天使の世界21
どうにかこうにか、20余りの段ボールの排斥。取り敢えずの寝床を確保。これで明日は迎えられそうだと胸を撫で下ろす逸人。
これで凡そ部屋の3分の1を解放できた。未だ眼前には山積みの段ボールがそびえ立つが、災害の恐れがなければ崩落の危険もないだろう。
寝相によってはその限りではないが、そこの心配はないようである。
2畳ほどのスペースだが、初めて自分の部屋を貰った時のような喜びを噛みしめ、残りの山と閉ざされたままの押し入れからは目を逸らした。
中身の確認と選別を手伝ってくれたルールイールと、不要な段ボールを外へ運び出してくれたヤンキエルに改めて謝辞を現し、一端の区切りとする。

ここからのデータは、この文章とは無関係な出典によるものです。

Definition with_sources (ev : Evidence) (sources : list EvidenceSource) : Evidence :=
  mkEvidence (ed_SchemaVersion ev) (ed_DiagnosticRunID ev) (ed_IncidentID ev) (ed_CollectedAt ev) (ed_RootResource ev)
    (ed_RootResourceEvents ev) (ed_ProblemCases ev) (ed_WorkloadPodLogs ev) (ed_PVCInfos ev) (ed_UserMessage ev)
    (ed_RelatedResourceEvidence ev) sources.
Definition empty_evidence (drName : string) (at_ : Time) : Evidence :=
  mkEvidence 0 drName EmptyString at_ (mkRef EmptyString EmptyString EmptyString EmptyString) [] [] [] [] EmptyString [] [].
(** The evidence of an incident that was read, before its catalogue, with the errors. *)
Definition incident_evidence (ns incidentName trigger drName : string) (at_ : Time) (inc : Incident) (w : W)
    : option (Evidence * list string) :=
  let r := ins_RootResource (spec inc) in
  let ref := evidence_ref r (rr_Namespace r) in
  let '(names, errs1) := select_cases ns incidentName trigger inc w in
  let cases := (fun name => case_evidence ns name w) <$> names in
  let rootNS := or_ns (rr_Namespace r) ns in
  let rootEvents := collectEvents rootNS (rr_Kind r) (rr_Name r) w in
  let workload := collectWorkloadPodLogs errText LogTailLines shuffle ref w in
  let '(pods, pvcs) := match workload with Ok x => x | Err _ => ([], []) end in
  let '(automatic, errs2) := discoverApplicationResources errText range ref w in
  related ← mapM (related_evidence w) (to_collect ns rootNS inc automatic w);
  Some (mkEvidence 3 drName (obj_name inc) at_ ref (events_or_nil rootEvents) (omap fst cases) pods pvcs (ins_UserMessage (spec inc))
          related.*1 [],
        errs1 ++ mjoin cases.*2 ++ note ("events for root " +:+ rr_Kind r +:+ "/" +:+ rr_Name r) rootEvents ++
        note ("pod logs for workload " +:+ rr_Name r) workload ++ errs2 ++ (ingress_entries rootNS w).2 ++ mjoin related.*2).
Definition collect (ns incidentName trigger drName : string) (at_ : Time) (w : W)
    : option (Evidence * option InvestigationGraph * list string) :=
  match kget (S := IncidentSpec) (T := IncidentStatus) ns incidentName w with
  | Err e => Some (empty_evidence drName at_, None, ["get incident: " +:+ errText e])
  | Ok inc =>
      x ← incident_evidence ns incidentName trigger drName at_ inc w;
      let ev := with_sources x.1 (BuildSourceCatalog sum8 x.1) in
      Some (ev, Build sum8 graph_range ev, x.2)
  end.
End collect.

汗もかいたし、水回りの掃除がどうなったかの確認も――と1階へ。
「なにを・・・やっているのでしょう?」
「え? お洗濯よ?」
「掃除はどうなってんだよ・・・」
「あ! そうだったわね! うっかりしちゃったわ! だって脱ぎ散らかされた衣類が~、なんて言うんだもの~」
洗面所兼更衣室の扉を開けると、そこではママエルが洗濯機を稼働させ、こともあろうに浴室で洗った服や下着を干している場面に遭遇。
2名の天使が苦言をあらわにすることになった。
「せめて屋外に干してはどうでしょうか?」
「ダメよぉ! ベランダには入れないし、お庭へ出るための扉の前には荷物を置いちゃったもの! リビングの窓の前にも健康器具があるでしょ?」
「だからって浴室乾燥を使われちゃ汗も流せねぇだろ⁉」
「それは大丈夫! とっておきがあるから!」
とっておき? と全員が頭上に疑問を浮かべたが。
「おおおおお‼‼ この寮にこんなもんがあっただなんてなぁ‼‼」
「少し恥ずかしくはありますね。周囲からの視線は流石になさそうですが」
「そうでしょ? 昔ね! みんなで作ったのよ。私も頑張ったんだから!」
当時を思い出しているのか、ムン! と鼻息荒く拳を握るものの、迫力に欠けるのは言うまでもない。
しかし、不足しているのはそこだけだ。
出るところと揺れるところばかりの身体が、今さらけ出されている。
なぜならここは――、
――露天風呂だから‼‼
「いやいやいやいや‼‼」
全裸に剝かれた逸人が、早すぎる展開に追いつけないまま、必死に目を閉じて両手を前に突き出し、それらを左右に振ることで拒否の意を示す。
その反動でナニが揺れてるだとか、その他の生理反応も横へ。
ただ抗うポーズを見せる。
「なに照れてんだよ! どうせ早いか遅いかしか違わねぇだろ?」
「一緒にされると困るのだけど・・・天使は見た目を変えられますからね」
「私はママだから、気にしなくていいのよ?」
「いやいやいや‼‼」
(男にとって都合の良すぎる展開。流されちゃダメだ。いつか揺り戻しが、しっぺ返しが来るに決まっている‼)
現代人が染みついた逸人は、素直に喜び勇むことが出来ず。
それでも、自分の肌に触れる全てに興奮を禁じえなかった。
あるいはその過程を、状況を、受動的であることを楽しんでいたのかも。
自身のM疑惑を含め、逸人は流された。
垢も恥も汗も涙も何もかも。
湯船に浸かったかどうかの記憶さえもなく、気付けば段ボールの壁に囲まれて、見知らぬ天井を見上げていた。